Lorsqu’il est le plus faible et qu’il ne peut faire autrement, il dissimule et il attend ; mais, sous la cendre, le feu couve toujours : « Baise la main de ton ennemi, en attendant que tu puisses la mordre ! »

  1. En voici quelques échantillons :
      Pendant la prière, on ne doit jamais cracher à droite, mais à gauche, et, si c’est à la Mosquée, dans le pan de son manteau. — Il ne faut pas courir pour aller à la prière. — On entre du pied droit, à la Mosquée ; on sort du pied gauche. — C’est un péché de ne pas bien s’aligner dans le rang. — Il doit y avoir contact avec les voisins, d’épaule à épaule et de pied à pied. — Le dos doit être horizontal pendant l’inclination. — Sept parties osseuses du corps doivent toucher le sol : le front, les deux mains, les deux genoux, les deux pieds. — Le nez également, même s’il y a de la boue, etc.

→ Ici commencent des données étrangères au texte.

Lemma calmed_shared w a t n cpu sp :
  shared w a t n -> span_threads w !! cpu = Some sp -> shared (calmed_spans w cpu) a t n.
Proof.
  intros Hsh Hsp. destruct (slab_thread _ _ _ _ _ _ Hsh Hsp) as (st&Hst&_).
  destruct Hsh as [Hw Ht Hh Hk Hs Hc Hn].
  split; try done; change (slab_world (calmed_spans w cpu)) with (calmed (slab_world w) cpu);
    change (span_threads (calmed_spans w cpu)) with (span_threads w).
  - apply world_system. apply world_system in Hw. by apply (calmed_system _ _ [] _ st).
  - apply Forall2_same_length_lookup. split; [rewrite calmed_length; by eapply Forall2_length|].
    intros j spj stj Hj Hstj. destruct (Forall2_lookup_l _ _ _ _ _ Ht Hj) as (st1&Hst1&Hin).
    destruct (calmed_other _ cpu _ _ Hst1) as (st2&Hst2&Hor). rewrite Hstj in Hst2. injection Hst2 as <-.
    destruct Hor as [->| ->]; [done|by apply calm_in_call].
  - intros x. specialize (Hs x). unfold span_ok in *. change (claims (calmed_spans w cpu) x) with (claims w x).
    destruct (open_spans t !! x); [done|]. destruct Hs as [? He]. split; [done|].
    intros Hx. destruct (He Hx) as (j&spj&stj&Hj&Hstj&Hcl&Hrm).
    destruct (calmed_other _ cpu _ _ Hstj) as (st2&Hst2&Hor). exists j, spj, st2.
    split; [done|]. split; [done|]. split; [done|].
    destruct Hor as [->| ->]; [done|]. destruct spj; try done. by apply calm_calling.
Qed.

(** A call that is left alone, first when the others are calm. *)
Lemma calm_call_ends k w a t n cpu sp :
  shared w a t n -> calmed_spans w cpu = w -> span_threads w !! cpu = Some sp -> (span_left w cpu <= k)%nat ->
  Z.of_nat (S (n + k)) < usize_bound ->
  exists j w' es, (j <= k)%nat /\ run_spans w (replicate j (StepSpans cpu false)) = Ret (w', es) /\
    (span_threads w' !! cpu = Some Resting \/
     exists why, move_spans w' (StepSpans cpu false) = Panic why /\
       cannot_go_on w' (StepSpans cpu false) why).
Proof.
  revert w a t n sp. induction k as [|k IH]; intros w a t n sp Hsh Hcalm Hsp Hk Hb;
    (assert (Hdec : sp = Resting \/ sp <> Resting) by (destruct sp; (by left) || by right));
    destruct Hdec as [->|Hne]; try (exists 0%nat, w, []; split; [lia|]; split; [done|by left]).
  - destruct (slab_thread _ _ _ _ _ _ Hsh Hsp) as (st&Hst&Hin). unfold span_left, thread_left in Hk.
    rewrite Hsp, Hst in Hk. unfold in_call in Hin. destruct (call_of sp) as [c|] eqn:Hc.
    + assert (Hnr : st <> Ready).
      { destruct Hin as [?|[_ ?]]; [by eapply calling_not_ready|by apply returning_not_ready]. }
      pose proof (actions_left_pos (slab_of (slab_world w)) st Hnr). lia.
    + destruct sp; simpl in *; try done; lia.
  - pose proof (move_shared w a t n (StepSpans cpu false) Hsh ltac:(lia)) as Hm. cbn [move_spans] in Hm.
    destruct (step_spans w cpu false) as [[w1 es1]|why] eqn:E.
    + destruct Hm as (a1&t1&_&Hsh1).
      { destruct (slab_thread _ _ _ _ _ _ Hsh Hsp) as (st&Hst&_). rewrite <-Hcalm.
        apply (calmed_clear _ a [] _ st); [|done].
        pose proof (sh_world _ _ _ _ Hsh) as Hw. rewrite <-Hcalm in Hw. by apply world_system in Hw. }
      assert (Hcalm1 : calmed_spans w1 cpu = w1).
      { pose proof (calmed_step w cpu false) as Hs. rewrite Hcalm, E in Hs. by injection Hs as Hs. }
      pose proof (step_left _ _ _ _ _ _ _ _ Hsh Hsp Hne E) as Hlt.
      destruct (lookup_lt_is_Some_2 (span_threads w1) cpu) as [sp1 Hsp1].
      { rewrite (shared_length _ _ _ _ Hsh1), <-(shared_length _ _ _ _ Hsh). by eapply lookup_lt_Some. }
      destruct (IH w1 a1 t1 (S n) sp1 Hsh1 Hcalm1 Hsp1) as (j&w2&es2&Hj&Hrun&Hend); [lia|lia|].
      exists (S j), w2, (es1 ++ es2). split; [lia|]. split; [|done].
      cbn [replicate run_spans move_spans]. rewrite E. cbn [mbind rust_bind]. by rewrite Hrun.
    + exists 0%nat, w, []. split; [lia|]. split; [done|]. right. exists why. split; [done|exact Hm].
Qed.
(** * Text *)

Definition newline : string := String (ascii_of_nat 10) "".

(** [Indent::spaces(depth)]. *)
Fixpoint spaces (depth : nat) : string :=
  match depth with O => "" | S depth => "  " +:+ spaces depth end.

(** [str::lines]: lines end in a line feed, which is not part of them, nor
    is a carriage return before it. *)
Fixpoint strip_cr (s : string) : string :=
  match s with
  | EmptyString => ""
  | String c rest =>
      if decide (rest = "" /\ c = ascii_of_nat 13) then "" else String c (strip_cr rest)
  end.

Fixpoint lines_from (line s : string) : list string :=
  match s with
  | EmptyString => if decide (line = "") then [] else [line]
  | String c s =>
      if decide (c = ascii_of_nat 10) then strip_cr line :: lines_from "" s
      else lines_from (line +:+ String c "") s
  end.

Definition lines (s : string) : list string := lines_from "" s.

(** The loop of [write_value] over the lines of a string: every line but the
    first is indented, every line but the last is ended. *)
Fixpoint write_lines (depth : nat) (is_first : bool) (ls : list string) : string :=
  match ls with
  | [] => ""
  | line :: ls =>
      (if is_first then "" else spaces depth) +:+ line +:+
      (match ls with [] => "" | _ => newline end) +:+ write_lines depth false ls
  end.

      Cf. El BOKARI. Les traditions islamiques. — Traduction Houdas. Édit. in-4* publiée par l’École des langues orientales vivantes. Paris, 1903. T. 1, p. 154, 157, 207, 243, 264, 271.
  2. Mahomet a eu 30 femmes. Il a pris Aïtcha à 9 ans. Il a forcé son beau-frère Saïd à divorcer pour lui prendre sa femme.
  3. Cf. Koran. Sourate xxxi. 7 — lxxxviii. 10 — lvi, 12.
  4. Le Koran : S. lvi. 88 — xliv. 52 — xxx. 14 — xxi. 63 — lii. 19 — xliii. 71 — iii. 13 — lii. 20. — xxxvi. 55 — xxxv. 52.
  5. Abd-er-Rahim — Qortouby.
  6. Koran lxxvi, 14 — lxix, 23.
  7. Abou-Amama, — Qortouby.
  8. Tirmidy-Abd-er-Rahim, — Qortouby.
  9. Cf. Abou-Beker, — El. Siouti, — Khazeu, — Anas, — Abd-er-Rhahim, etc…
  10. Abdallah-ben-Messaoud. — Hassan. — Qortouby.
  11. Abou’l Kassem Habath Allah, dans son traité des Abrogés et des abrogeants.